Mexico set 'Amlo' on verge of presidency

Published On: June 30, 2018 12:38 PM NPT By: Agencies


It’s a searing afternoon in Ecatepec, one of Mexico’s most violent and deprived cities, and thousands of followers have gathered under a vast white tarpaulin to hear their pathfinder rage against the machine.

For the next hour Andrés Manuel López Obrador – or Amlo to his fans – will deliver a unyielding assault on the scoundrels, mafiosos and influence peddlers he claims have plundered Latin America’s second largest economy and plunged it into a cauldron of thievery, bloodshed and want.

“This official banditry is going to end!” the 64-year-old leftist will rail. “Zero corruption and zero impunity!”

First, though, he must brush his hair.

After pushing through a crush of adorers, López Obrador pauses at the foot of a scaffolding stage, plucks a chesnut-coloured comb from his pocket and calmly runs it through his silver mane. 

Then the Amlo show begins. 

Viva México! Viva México! Viva México!” he shouts from the rostrum, thrusting both arms into the air.

“It feels like a dream – but we are just a few days away from achieving the transformation of Mexico!”

That transformation is almost certain to begin on Sunday when 88 million Mexicans head to the polls to pick their new president. 

Amlo, who is making his third run for the presidency, has towered above his rivals in the polls for months. “We’re 30 points ahead!” he boasted to the sea of supporters before him in Ecatepec, who responded with cries of: “Presidente! Presidente!

Experts say three interlinked crises – security, corruption and poverty – explain why López Obrador now stands on the cusp of the Mexican presidency, and nowhere are they more visible than in Ecatepec, a gritty, neglected conurbation that is just 30km (18 miles) from Mexico City’s chic central districts but feels like another world. 

Ecatepec is Mexico’s most populous municipality and one of its most impoverised, with nearly 790,000 of its 1.8 million inhabitants living in poverty.
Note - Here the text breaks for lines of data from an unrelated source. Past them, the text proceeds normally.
Lemma run_slots_winners dbg hp n fr0 frn :
  run_slots EPOCH_LENGTH dbg hp n fr0 = Ok frn →
  (∃ ws, winners (self frn) = winners (self fr0) ++ ws ∧ length ws = Z.to_nat n) ∧
  running_time (self frn) = running_time (self fr0).
Proof.
  intros Hrun. apply for_each_slot_winners in Hrun as [(ws & Hws & Hlen) Hrt].
  split; [|done]. exists ws. split; [done|].
  by rewrite Hlen; unfold arange; rewrite length_fmap, length_seq.
Qed.

(** X2. A run that returns went through exactly [running_time] slots
    (none when it is not positive), where [running_time] is the value
    stored back into the table: the configured one, or the one drawn from
    [1, running_time] when [rand_running_time] is set; [winners] has grown
    by one entry per slot. *)
Theorem one_winners_entry_per_slot rand_running_time dbg hp t (g : G) res fr :
  background EPOCH_LENGTH rand_running_time dbg hp t g = Ok (res, fr) →
  running_time (self fr)
  = (if rand_running_time then (randint 1 (running_time t) g).1 else running_time t) ∧
  ∃ ws, winners (self fr) = winners t ++ ws ∧
    length ws = Z.to_nat (running_time (self fr)).
Proof.
  unfold background. intros Hb. bind_inv Hb. bind_inv Hb. bind_inv Hb.
  injection Hb as _ <-. apply run_slots_winners in Ha0 as [(ws & Hws & Hlen) Hrt].
  unfold enter in Ha. bind_inv Ha. destruct a2 as [rt g1]. injection Ha as <-.
  simpl in *. split.
  - rewrite Hrt. destruct rand_running_time; simpl in Ha2.
    + destruct (decide (1 ≤ running_time t)); [|done].
      injection Ha2 as Ha2. by rewrite Ha2.
    + by injection Ha2 as <- _.
  - exists ws. by rewrite Hrt.
Qed.

(** *** What a finalizing slot adds to the supply *)

Lemma resync_one_inv count (rs : list R) (i : Z) (Sg : R) (ds : list D) (g : G)
    (s' : R * list D * G) :
  resync_one EPOCH_LENGTH count rs i (Sg, ds, g) = Ok s' →
  ∃ r found d,
    py_index rs (Z.quot (count - (i + 1)) (Z.pos EPOCH_LENGTH)) = Some r ∧
    first_winner_at (count - (i + 1)) (shuffle ds g).1 0 = Ok found ∧
    (shuffle ds g).1 !! default 0%nat found = Some d ∧
    s' = (Radd Sg r, <[default 0%nat found := resync_stake r d]> (shuffle ds g).1,
          (shuffle ds g).2).
Proof.
  unfold resync_one. intros Hres.
  destruct (py_index rs _) as [r|] eqn:Hr; [|done].
  destruct (shuffle ds g) as [ds1 g1]. bind_inv Hres.
  destruct (ds1 !! default 0%nat a) as [d|] eqn:Hd; [|done]. injection Hres as <-.
  by exists r, a, d.
Qed.

Lemma for_each_resync_supply count (rs : list R) (l : list Z) (s s' : R * list D * G) :
  for_each (resync_one EPOCH_LENGTH count rs) l s = Ok s' →
  ∃ rrs,
    Forall2 (λ i rr, py_index rs (Z.quot (count - (i + 1)) (Z.pos EPOCH_LENGTH)) = Some rr)
            l rrs ∧
    s'.1.1 = foldl Radd s.1.1 rrs.
Proof.
  revert s. induction l as [|i l IH]; intros s Hrun; simpl in Hrun.
  - injection Hrun as <-. exists []. by split; [constructor|].
  - bind_inv Hrun. destruct s as [[Sg ds] g].
    apply resync_one_inv in Ha as (r & found & d & Hr & _ & _ & ->).
    destruct (IH _ Hrun) as (rrs & Hall & Hsum).
    exists (r :: rrs). split; [by constructor | done].
Qed.

(** X3. The supply after a slot depends on [rewards] and [winners] only,
    not on the participants or the shuffle: a slot whose winner count is 1
    adds [rewards[-1]] and then, for each [i] below [merge_length], the
    reward of the epoch of slot [count - (i + 1)]; any other slot leaves
    the supply as it is. *)
Theorem supply_accounting dbg hp count fr o :
  slot_work EPOCH_LENGTH dbg hp count fr = Ok o →
  if decide (last (winners (self (out_frame o))) = Some 1) then
    ∃ r rrs,
      last (rewards (self (out_frame o))) = Some r ∧
      Forall2 (λ i rr, py_index (rewards (self (out_frame o)))
                         (Z.quot (count - (i + 1)) (Z.pos EPOCH_LENGTH)) = Some rr)
              (arange (Z.of_nat (merge_length (winners (self (out_frame o)))))) rrs ∧
      Sigma (self (out_frame o)) = foldl Radd (Radd (Sigma (self fr)) r) rrs
  else Sigma (self (out_frame o)) = Sigma (self fr).
Proof.
  intros Hw. apply slot_work_inv in Hw as (w & _ & Hfin & -> & -> & _).
  unfold finalize in Hfin. destruct (decide (last (winners (self fr) ++ [w]) = Some 1)).
  - bind_inv Hfin.
    destruct (last (slot_rewards EPOCH_LENGTH dbg count fr)) as [r|]; [|done].
    apply for_each_resync_supply in Hfin as (rrs & Hall & Hsum). by exists r, rrs.
  - by injection Hfin as <- _ _.
Qed.

(** *** Which reads can fail *)

Lemma for_each_raise_inv {E S : Type} (body : Z → S → result E S) (I : S → Prop)
    (l : list Z) (s : S) (e : E) :
  (∀ c s1 s2, c ∈ l → I s1 → body c s1 = Ok s2 → I s2) →
  I s → for_each body l s = Raise e →
  ∃ c s1, c ∈ l ∧ I s1 ∧ body c s1 = Raise e.
Proof.
  revert s. induction l as [|c l IH]; intros s Hstep Hs Hrun; simpl in Hrun; [done|].
  destruct (body c s) as [s1|e1] eqn:Hb; simpl in Hrun.
  - destruct (IH s1) as (c' & s' & Hc' & Hs' & Hb'); [|by eapply Hstep; [left|..]|done|].
    + intros c' sa sb Hc'. apply Hstep. by right.
    + exists c', s'. split; [by right | done].
  - injection Hrun as ->. exists c, s. split; [by left | done].
Qed.

Lemma for_each_raise_at {E S : Type} (body : Z → S → result E S) (l : list Z) (s : S) (e : E) :
  for_each body l s = Raise e →
  ∃ l1 c l2 s1, l = l1 ++ c :: l2 ∧ for_each body l1 s = Ok s1 ∧ body c s1 = Raise e.
Proof.
  revert s. induction l as [|c l IH]; intros s Hrun; simpl in Hrun; [done|].
  destruct (body c s) as [s1|e1] eqn:Hb; simpl in Hrun.
  - destruct (IH s1 Hrun) as (l1 & c' & l2 & s' & -> & Hl1 & Hb').
    exists (c :: l1), c', l2, s'. split; [done|]. split; [|done]. simpl. by rewrite Hb.
  - injection Hrun as ->. by exists [], c, l, s.
Qed.

Lemma arange_app_inv (n : Z) (l1 l2 : list Z) (c : Z) :
  arange n = l1 ++ c :: l2 → 0 ≤ c < n ∧ l1 = arange c.
Proof.
  intros Heq.
  assert (Z.of_nat (length l1) < n) as Hlt.
  { assert (length (arange n) = length (l1 ++ c :: l2)) as Hlen by by rewrite Heq.
    unfold arange in Hlen. rewrite length_fmap, length_seq, length_app in Hlen.
    simpl in Hlen. lia. }
  destruct (arange_split_at (Z.of_nat (length l1)) n) as [rest Hrest]; [lia|].
  rewrite Hrest in Heq. apply app_inj_1 in Heq as [Hl1 Hc].
  - injection Hc as <- _. split; [lia | done].
  - unfold arange. rewrite length_fmap, length_seq. lia.
Qed.

Lemma run_slots_raise_at dbg hp n fr0 e :
  run_slots EPOCH_LENGTH dbg hp n fr0 = Raise e →
  ∃ k frk, 0 ≤ k < n ∧ run_slots EPOCH_LENGTH dbg hp k fr0 = Ok frk ∧
    slot EPOCH_LENGTH dbg hp k frk = Raise e.
Proof.
  unfold run_slots. intros Hrun.
  apply for_each_raise_at in Hrun as (l1 & c & l2 & s1 & Heq & Hl1 & Hb).
  apply arange_app_inv in Heq as [Hc ->]. by exists c, s1.
Qed.

Lemma count_until_one_le (l : list Z) (m : nat) :
  (count_until_one l m ≤ m + length l)%nat.
Proof.
  revert m. induction l as [|i l IH]; intros m; simpl; [lia|].
  destruct (decide (i ≠ 1)); [|lia]. specialize (IH (S m)). lia.
Qed.

Lemma merge_length_snoc_le (ws : list Z) (w : Z) :
  (merge_length (ws ++ [w]) ≤ length ws)%nat.
Proof.
  unfold merge_length. rewrite removelast_last.
  pose proof (count_until_one_le (rev ws) 0) as Hle. by rewrite length_rev in Hle.
Qed.

Lemma first_winner_at_bound (sl : Z) (ds : list D) (i0 idx : nat) :
  first_winner_at sl ds i0 = Ok (Some idx) → (i0 ≤ idx < i0 + length ds)%nat.
Proof.
  revert i0. induction ds as [|d ds IH]; intros i0 Hf; simpl in Hf; [done|].
  destruct (py_index (won_hist d) sl) as [[|]|]; [| |done].
  - injection Hf as <-. simpl. lia.
  - apply IH in Hf. simpl. lia.
Qed.

Lemma pay_winner_length (rs : list R) (ds ds' : list D) :
  pay_winner rs ds = Ok ds' → length ds' = length ds.
Proof.
  revert ds'. induction ds as [|d ds IH]; intros ds' Hp; simpl in Hp.
  - by injection Hp as <-.
  - destruct (last (won_hist d)) as [[|]|]; [| |done].
    + destruct (last rs); [|done]. by injection Hp as <-.
    + bind_inv Hp. injection Hp as <-. simpl. by rewrite (IH a Ha).
Qed.

Lemma py_index_in_range {A : Type} (l : list A) (i : Z) :
  0 ≤ i < Z.of_nat (length l) → is_Some (py_index l i).
Proof.
  intros Hi. unfold py_index. rewrite decide_True by lia.
  apply lookup_lt_is_Some. lia.
Qed.

Section Shuffled.
Context `{!RandomShuffle G}.

Lemma shuffle_length (ds : list D) (g : G) : length (shuffle ds g).1 = length ds.
Proof. apply Permutation_length, shuffle_perm. Qed.

Lemma resync_one_length count (rs : list R) (i : Z) (s s' : R * list D * G) :
  resync_one EPOCH_LENGTH count rs i s = Ok s' → length s'.1.2 = length s.1.2.
Proof.
  destruct s as [[Sg ds] g]. intros Hres.
  apply resync_one_inv in Hres as (r & found & d & _ & _ & _ & ->).
  simpl. by rewrite length_insert, shuffle_length.
Qed.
It is also one of the most dangerous regions in an increasingly dangerous country where at least 200,000 people have been killed since a catastrophic “war on drugs” was launched just over a decade ago.

“Environmental degradation, femicide, insecurity, car theft, extortion, kidnapping, the disappearance of women … Ecatepec is a microcosm that illustrates all of the country’s most serious problems,” said Azucena Cisneros, a local politician from Amlo’s party, Morena. “It’s an urban tragedy.”
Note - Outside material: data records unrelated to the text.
(** ** Component inference: schema, aliases, selection, corroboration *)

Definition COMPONENT_SCHEMA : list (string * string) :=
  [("Git Operations", "Git operations like git push, pull, clone, or fetch failures.");
   ("Webhooks", "Webhook delivery failures, delays, or retries.");
   ("API Requests", "API errors, rate limits, or API request failures.");
   ("Issues", "Issues creation, viewing, or updates.");
   ("Pull Requests", "Pull request creation, merging, or viewing.");
   ("Actions", "GitHub Actions workflows, runners, or build execution.");
   ("Packages", "Package registry, container registry, or package downloads.");
   ("Pages", "GitHub Pages builds, publishing, or access.");
   ("Codespaces", "Codespaces creation, access, or performance.");
   ("Copilot", "GitHub Copilot availability, suggestions, or auth.")].

(** [\b ... \b] around a sequence of pieces. *)
Definition word_re (pieces : list regex) : regex :=
  seq_re ([WordB] ++ pieces ++ [WordB])%list.

Definition COMPONENT_ALIASES : list (string * list regex) :=
  [("Git Operations",
    [word_re [lit "git operation"; opt_char "s"];
     word_re [lit "git "; Grp 1 (alt_re (lit <$> ["push"; "pull"; "fetch"; "clone"]))];
     word_re [lit "git"]]);
   ("Webhooks", [word_re [lit "webhook"; opt_char "s"]]);
   ("API Requests",
    [word_re [lit "api request"; opt_char "s"]; word_re [lit "github api"];
     word_re [lit "rest api"]; word_re [lit "graphql"]; word_re [lit "api rate"]]);
   ("Issues",
    [word_re [lit "github issues"]; word_re [lit "issues and pull requests"];
     word_re [lit "issue creation"]; word_re [lit "issue comment"; opt_char "s"];
     word_re [lit "issues tab"]; word_re [lit "issues page"]]);
   ("Pull Requests",
    [word_re [lit "pull request"; opt_char "s"]; word_re [lit "pr"; opt_char "s"];
     word_re [lit "merge ";
              Grp 1 (Alt (lit "pull") (seq_re [lit "request"; opt_char "s"]))]]);
   ("Actions",
    [word_re [lit "github actions"]; word_re [lit "workflow run"; opt_char "s"];
     word_re [lit "workflow"]; word_re [lit "actions"]]);
   ("Packages",
    [word_re [lit "package registry"]; word_re [lit "container registry"];
     word_re [lit "package"; opt_char "s"]]);
   ("Pages",
    [word_re [lit "github pages"]; word_re [lit "pages build"]; word_re [lit "pages"]]);
   ("Codespaces", [word_re [lit "codespace"; opt_char "s"]]);
   ("Copilot", [word_re [lit "copilot"]])].

(** What the extraction model answers for one label: the matched spans,
    each with its confidence when the model reports one. *)
Module Span.
Record t : Type := mk {
  text : string;
  confidence : option Q
}.
End Span.

(** [max(a, b)] on floats: [b] only when it is greater. *)
Definition float_max (a b : Q) : Q := if Qle_bool b a then a else b.

(** The score of a label: the greatest confidence among its spans, 1.0 when
    no span reports one. *)
Definition label_score (items : list Span.t) : Q :=
  let max_conf :=
    foldl (fun max_conf item =>
             match Span.confidence item with
             | Some c => Some (float_max (default 0%Q max_conf) c)
             | None => max_conf
             end)
      None items in
  default 1%Q max_conf.

Definition select_components_from_entities (entities : list (string * list Span.t))
    (threshold : Q) : option (list string) * list (string * Q) :=
  match entities with
  | [] => (None, [])
  | _ =>
      let '(selected, confidences) :=
        foldl (fun '(selected, confidences) '(label, items) =>
                 match items with
                 | [] => (selected, confidences)
                 | _ =>
                     let max_conf := label_score items in
                     (if Qle_bool threshold max_conf
                      then (selected ++ [label])%list else selected,
                      dict_set confidences label max_conf)
                 end)
          ([], []) entities in
      (match selected with [] => None | _ => Some selected end, confidences)
  end.

(** [any(re.search(pattern, text, re.IGNORECASE) for pattern in patterns)] *)
Definition any_alias_matches (label : string) (text : string) : bool :=
  existsb (fun pattern => bool_decide (is_Some (re_search pattern text)))
    (default [] (dict_get COMPONENT_ALIASES label)).

Definition filter_components_by_alias (components : option (list string)) (text : string)
  : option (list string) :=
  match components with
  | None | Some [] => None
  | Some components =>
      if negb (truthy_str text) then None
      else
        match List.filter (fun label => any_alias_matches label text) components with
        | [] => None
        | matched => Some matched
        end
  end.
Amlo has built his campaign around pledges to eradicate corruption and rule for the poor. Among the devotees at his Ecatepec rally, many described him as the only man capable of saving them from a crime wave they blamed on venal politicians. 

A cry for help had been painted on to one banner next to the stage: “We are the most violent municipality! We have been robbed and ignored by these corrupt politicians! We deserve to live better lives! We are good people! That’s why Ecatepec is with you, Andrés Manuel!”

“It’s so terribly insecure,” complained Gaby Mejía, a 46-year-old primary school teacher. “My students are always coming up to me and saying: ‘Miss, did you hear about the shootout near my house? That they killed you-know-who?’” 

Mejía’s mother, Josefina, 74, nodded in agreement, recalling how she had recently been held up by group of armed car thieves. “We’re already in the abyss,” she said, describing Amlo as Mexico’s salvation: “He’s one of those men who is only born every 100 years.”

Many describe Amlo’s rise as the result of a furious popular revolt against the two parties that have ruled Mexico since the end of one-party rule in 2000 – the Institutional Revolutionary party (PRI) and the National Action party (Pan) – and which are widely blamed for the current crises. “It’s a social-civic insurrection. It’s a collective awakening,” said Germán Rufino Contreras, a former federal deputy and Amlo supporter in Ecatepec. 

But Viridiana Ríos, an Ecatepec-born member of Democracia Deliberada, a collective of young leftist Mexican thinkers, said she believed despair better explained why voters were embracing Amlo and change. “I think it is just that a lot of people haven’t noticed we have created a country where a lot of people have nothing to lose.”

Fifty-three million Mexicans live in poverty, Ríos pointed out: “It’s a humanitarian crisis.” “[Voting Amlo is] a gamble, and when you have nothing to lose you can gamble more riskily.”

Two days after Amlo’s triumphant rally, Cisneros and a group of Morena activists embarked on a pre-election march through some of Ecatepec’s most marginalized corners, places where many have shockingly little to lose. 

In Vivienda del Taxistaa rickety shanty built on a rubbish-strewn wasteland, she visited the home of Marisol Gutiérrez, a Morena campaigner and seamstress who supports her daughter and two grandchildren on an income of about 600 pesos (£22) a week. 

“It’s not enough. But … the truth is, there’s no work,” Gutiérrez said, showing off her family’s battered stone-and-asbestos abode which had a bullet hole in its roof and had been built directly under a transmission line.